(PROVIDED DATA begins)
Inductive handler :=
  | NoHandler
  | OnStart (client id : nat)                          (** [startTimeBasedTracking] *)
  | OnUpdate (client id : nat) (old : TrackingOptions) (** [updateTracking] *)
  | OnStop (client id : nat)                           (** [stopTracking] *)
  | OnStartDistance (client id : nat)                  (** [MsgStartTracking] *)
  | OnStopDistance (client id : nat)                   (** [MsgStopTracking] *)
  | OnClientStop (client id : nat)                     (** [stopClientSessions] *)
  | OnToTime (client id : nat) (o : TrackingOptions)   (** [MsgUpdateTracking], to time-based *)
  | OnRestartStop (client id : nat) (o : TrackingOptions)  (** [MsgUpdateTracking], restart: stopped *)
  | OnRestartStart (client id : nat) (o : TrackingOptions). (** and started again *)

Inductive command := StartCmd (client id : nat) (o : TrackingOptions) | UpdateCmd (client id : nat) (o : TrackingOptions).

Record Adapter := MkAdapter {
  mTimeBasedTrackingSessions : gmap key TrackingOptions;
  mDistanceBasedTrackingSessions : gmap key LocationOptions;
  mClientData : gmap nat (bool * bool);     (** has it a tracking callback, a response callback? *)
  mNHzNeeded : bool;
  mSPEAlreadyRunningAtHighestInterval : bool;
  mIsEngineCapabilitiesKnown : bool;
  mPendingMsgs : list command;
  mPowerOn : bool;
  requests : list (request * handler);      (** sent to the engine and not answered *)
  responses : list (nat * Z * nat);         (** client, error, session: reported so far *)
}.

Abbreviation M := (CM Adapter).

Definition set_time f s := MkAdapter (f (mTimeBasedTrackingSessions s)) (mDistanceBasedTrackingSessions s) (mClientData s) (mNHzNeeded s) (mSPEAlreadyRunningAtHighestInterval s) (mIsEngineCapabilitiesKnown s) (mPendingMsgs s) (mPowerOn s) (requests s) (responses s).
Definition set_distance f s := MkAdapter (mTimeBasedTrackingSessions s) (f (mDistanceBasedTrackingSessions s)) (mClientData s) (mNHzNeeded s) (mSPEAlreadyRunningAtHighestInterval s) (mIsEngineCapabilitiesKnown s) (mPendingMsgs s) (mPowerOn s) (requests s) (responses s).
Definition set_clients f s := MkAdapter (mTimeBasedTrackingSessions s) (mDistanceBasedTrackingSessions s) (f (mClientData s)) (mNHzNeeded s) (mSPEAlreadyRunningAtHighestInterval s) (mIsEngineCapabilitiesKnown s) (mPendingMsgs s) (mPowerOn s) (requests s) (responses s).
Definition set_nhz b s := MkAdapter (mTimeBasedTrackingSessions s) (mDistanceBasedTrackingSessions s) (mClientData s) b (mSPEAlreadyRunningAtHighestInterval s) (mIsEngineCapabilitiesKnown s) (mPendingMsgs s) (mPowerOn s) (requests s) (responses s).
Definition set_spe b s := MkAdapter (mTimeBasedTrackingSessions s) (mDistanceBasedTrackingSessions s) (mClientData s) (mNHzNeeded s) b (mIsEngineCapabilitiesKnown s) (mPendingMsgs s) (mPowerOn s) (requests s) (responses s).
Definition set_known b s := MkAdapter (mTimeBasedTrackingSessions s) (mDistanceBasedTrackingSessions s) (mClientData s) (mNHzNeeded s) (mSPEAlreadyRunningAtHighestInterval s) b (mPendingMsgs s) (mPowerOn s) (requests s) (responses s).
Definition set_pending f s := MkAdapter (mTimeBasedTrackingSessions s) (mDistanceBasedTrackingSessions s) (mClientData s) (mNHzNeeded s) (mSPEAlreadyRunningAtHighestInterval s) (mIsEngineCapabilitiesKnown s) (f (mPendingMsgs s)) (mPowerOn s) (requests s) (responses s).
Definition set_power b s := MkAdapter (mTimeBasedTrackingSessions s) (mDistanceBasedTrackingSessions s) (mClientData s) (mNHzNeeded s) (mSPEAlreadyRunningAtHighestInterval s) (mIsEngineCapabilitiesKnown s) (mPendingMsgs s) b (requests s) (responses s).
Definition set_requests f s := MkAdapter (mTimeBasedTrackingSessions s) (mDistanceBasedTrackingSessions s) (mClientData s) (mNHzNeeded s) (mSPEAlreadyRunningAtHighestInterval s) (mIsEngineCapabilitiesKnown s) (mPendingMsgs s) (mPowerOn s) (f (requests s)) (responses s).
Definition set_responses f s := MkAdapter (mTimeBasedTrackingSessions s) (mDistanceBasedTrackingSessions s) (mClientData s) (mNHzNeeded s) (mSPEAlreadyRunningAtHighestInterval s) (mIsEngineCapabilitiesKnown s) (mPendingMsgs s) (mPowerOn s) (requests s) (f (responses s)).

Definition ask (r : request) (h : handler) : M unit := modify (set_requests (fun q => q ++ [(r, h)])).

(** ** Sessions *)
Definition isTimeBasedTrackingSession (client id : nat) : M bool :=
  gets (fun s => bool_decide (is_Some (mTimeBasedTrackingSessions s !! key_of client id))).
Definition isDistanceBasedTrackingSession (client id : nat) : M bool :=
  gets (fun s => bool_decide (is_Some (mDistanceBasedTrackingSessions s !! key_of client id))).
Definition hasCallbacksToStartTracking (client : nat) : M bool :=
  gets (fun s => match mClientData s !! client with Some (can_track, _) => can_track | None => false end).

Definition reportPowerStateIfChanged : M unit :=
  s ← get;
  let newPowerOn := negb (bool_decide (mTimeBasedTrackingSessions s = ∅)) || negb (bool_decide (mDistanceBasedTrackingSessions s = ∅)) in
  modify (set_power newPowerOn).

(** [ContextBase::isMessageSupported(LOC_API_ADAPTER_MESSAGE_DISTANCE_BASE_TRACKING)] *)
Section tracking.
Context (distance_supported : bool).

Definition saveTrackingSession (client id : nat) (options : TrackingOptions) : M unit :=
  _ ← (if (0 <? minDistance options) && distance_supported
       then modify (set_distance <[key_of client id := location_part options]>)
       else modify (set_time <[key_of client id := options]>));
  reportPowerStateIfChanged.

Definition eraseTrackingSession (client id : nat) : M unit :=
  s ← get;
  _ ← (match mTimeBasedTrackingSessions s !! key_of client id with
       | Some _ => modify (set_time (delete (key_of client id)))
       | None => modify (set_distance (delete (key_of client id)))
       end);
  reportPowerStateIfChanged.

Definition reportResponse (client : nat) (err : Z) (id : nat) : M unit :=
  s ← get;
  match mClientData s !! client with
  | Some (_, true) => modify (set_responses (fun l => l ++ [(client, err, id)]))
  | _ => mret tt
  end.

(** ** Multiplexing *)

(** [checkAndSetSPEToRunforNHz]: its result and the options to run with. *)
Definition checkAndSetSPEToRunforNHz (out : TrackingOptions) : M (bool * TrackingOptions) :=
  s ← get;
  if negb (mNHzNeeded s) then mret (false, out) else
  if mSPEAlreadyRunningAtHighestInterval s then mret (true, out) else
  if MIN_TRACKING_INTERVAL <? minInterval out
  then _ ← modify (set_spe true); mret (false, with_interval MIN_TRACKING_INTERVAL out)
  else mret (false, out).

Definition startTimeBasedTracking (client id : nat) (options : TrackingOptions) : M unit :=
  '(running, tempOptions) ← checkAndSetSPEToRunforNHz options;
  if (running : bool) then reportResponse client LOCATION_ERROR_SUCCESS id
  else ask (StartTime tempOptions) (OnStart client id).

Definition updateTracking (client id : nat) (updatedOptions oldOptions : TrackingOptions) : M unit :=
  '(running, tempOptions) ← checkAndSetSPEToRunforNHz updatedOptions;
  if (running : bool) then reportResponse client LOCATION_ERROR_SUCCESS id
  else ask (StartTime tempOptions) (OnUpdate client id oldOptions).

Definition stopTracking (client id : nat) : M unit :=
  _ ← ask StopFix (OnStop client id);
  modify (set_spe false).

(** The loop that the three functions below share: the options of the smallest
    interval and the smallest power mode, over the sessions other than [skip]. *)
Definition multiplex_step (skip : option key) (acc : TrackingOptions * Z) (it : key * TrackingOptions) : TrackingOptions * Z :=
  let '(multiplexedOptions, multiplexedPowerMode) := acc in
  if bool_decide (skip = Some it.1) then acc else
  ((if (size multiplexedOptions =? 0) || (minInterval it.2 <? minInterval multiplexedOptions) then it.2 else multiplexedOptions),
   (if (multiplexedPowerMode =? GNSS_POWER_MODE_INVALID) || (powerMode it.2 <? multiplexedPowerMode)
    then powerMode it.2 else multiplexedPowerMode)).
Definition multiplexed (skip : option key) (m : gmap key TrackingOptions) : TrackingOptions * Z :=
  foldl (multiplex_step skip) (zero_options, GNSS_POWER_MODE_INVALID) (in_order m).

Definition startTimeBasedTrackingMultiplex (client id : nat) (options : TrackingOptions) : M bool :=
  s ← get;
  if bool_decide (mTimeBasedTrackingSessions s = ∅) then _ ← startTimeBasedTracking client id options; mret false else
  let '(mo, mp) := multiplexed None (mTimeBasedTrackingSessions s) in
  let smaller := minInterval options <? minInterval mo in
  let mo := if smaller then with_interval (minInterval options) mo else mo in
  let stronger := powerMode options <? mp in
  let mo := if stronger then with_power (powerMode options) mo else mo in
  if smaller || stronger then _ ← startTimeBasedTracking client id mo; mret false else mret true.

Definition updateTrackingMultiplex (client id : nat) (options : TrackingOptions) : M bool :=
  s ← get;
  let k := key_of client id in
  oldOptions ← deref (mTimeBasedTrackingSessions s !! k);
  if negb (minInterval oldOptions =? minInterval options) || negb (powerMode oldOptions =? powerMode options) then
    let '(mo, mp) := multiplexed (Some k) (mTimeBasedTrackingSessions s) in
    let smaller := minInterval options <? minInterval mo in
    let mo := if smaller then with_interval (minInterval options) mo else mo in
    let stronger := powerMode options <? mp in
    let mo := if stronger then with_power (powerMode options) mo else mo in
    let only := Nat.eqb (base.size (mTimeBasedTrackingSessions s)) 1 in
    let mo := if only then options else mo in
    if smaller || stronger || only then _ ← updateTracking client id mo oldOptions; mret false else mret true
  else mret true.

Definition stopTimeBasedTrackingMultiplex (client id : nat) : M bool :=
  s ← get;
  if Nat.eqb (base.size (mTimeBasedTrackingSessions s)) 1 then _ ← stopTracking client id; mret false else
  let k := key_of client id in
  match mTimeBasedTrackingSessions s !! k with
  | None => mret true
  | Some it =>
      let '(mo, mp) := multiplexed (Some k) (mTimeBasedTrackingSessions s) in
      if (minInterval it <? minInterval mo) || (powerMode it <? mp)
      then _ ← startTimeBasedTracking client id (with_power mp mo); mret false else mret true
  end.

(** ** Commands *)
Definition clamp (o : TrackingOptions) : TrackingOptions :=
  if minInterval o <? MIN_TRACKING_INTERVAL then with_interval MIN_TRACKING_INTERVAL o else o.
Definition fall_back (o : TrackingOptions) : TrackingOptions :=
  if (powerMode o =? GNSS_POWER_MODE_M4) && (TRACKING_TBM_THRESHOLD_MILLIS <? tbm o) then with_power GNSS_POWER_MODE_M2 o else o.

(** The end of a time-based start: the multiplexer, the session, the response. *)
Definition start_time_based (client id : nat) (o : TrackingOptions) : M unit :=
  reportToClientWithNoWait ← startTimeBasedTrackingMultiplex client id o;
  _ ← saveTrackingSession client id o;
  if (reportToClientWithNoWait : bool) then reportResponse client LOCATION_ERROR_SUCCESS id else mret tt.

(** [MsgStartTracking::proc] *)
Definition start_tracking (client id : nat) (o : TrackingOptions) : M unit :=
  s ← get;
  if negb (mIsEngineCapabilitiesKnown s) && (0 <? minDistance o)
  then modify (set_pending (fun l => l ++ [StartCmd client id o])) else
  allowed ← hasCallbacksToStartTracking client;
  if negb allowed then mret tt else
  if size o =? 0 then mret tt else
  let o := clamp o in
  if (0 <? minDistance o) && distance_supported then
    _ ← saveTrackingSession client id o;
    ask (StartDistance id (location_part o)) (OnStartDistance client id)
  else start_time_based client id (fall_back o).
(PROVIDED DATA ends)
EXERCISE DETAILS
Wherever the line holding "responses : list" falls in the entries above, copy exactly from it through the line holding "Abbreviation M := (CM Adapter).", inclusive, and add nothing.

TASK OUTPUT
  responses : list (nat * Z * nat);         (** client, error, session: reported so far *)
}.

Abbreviation M := (CM Adapter).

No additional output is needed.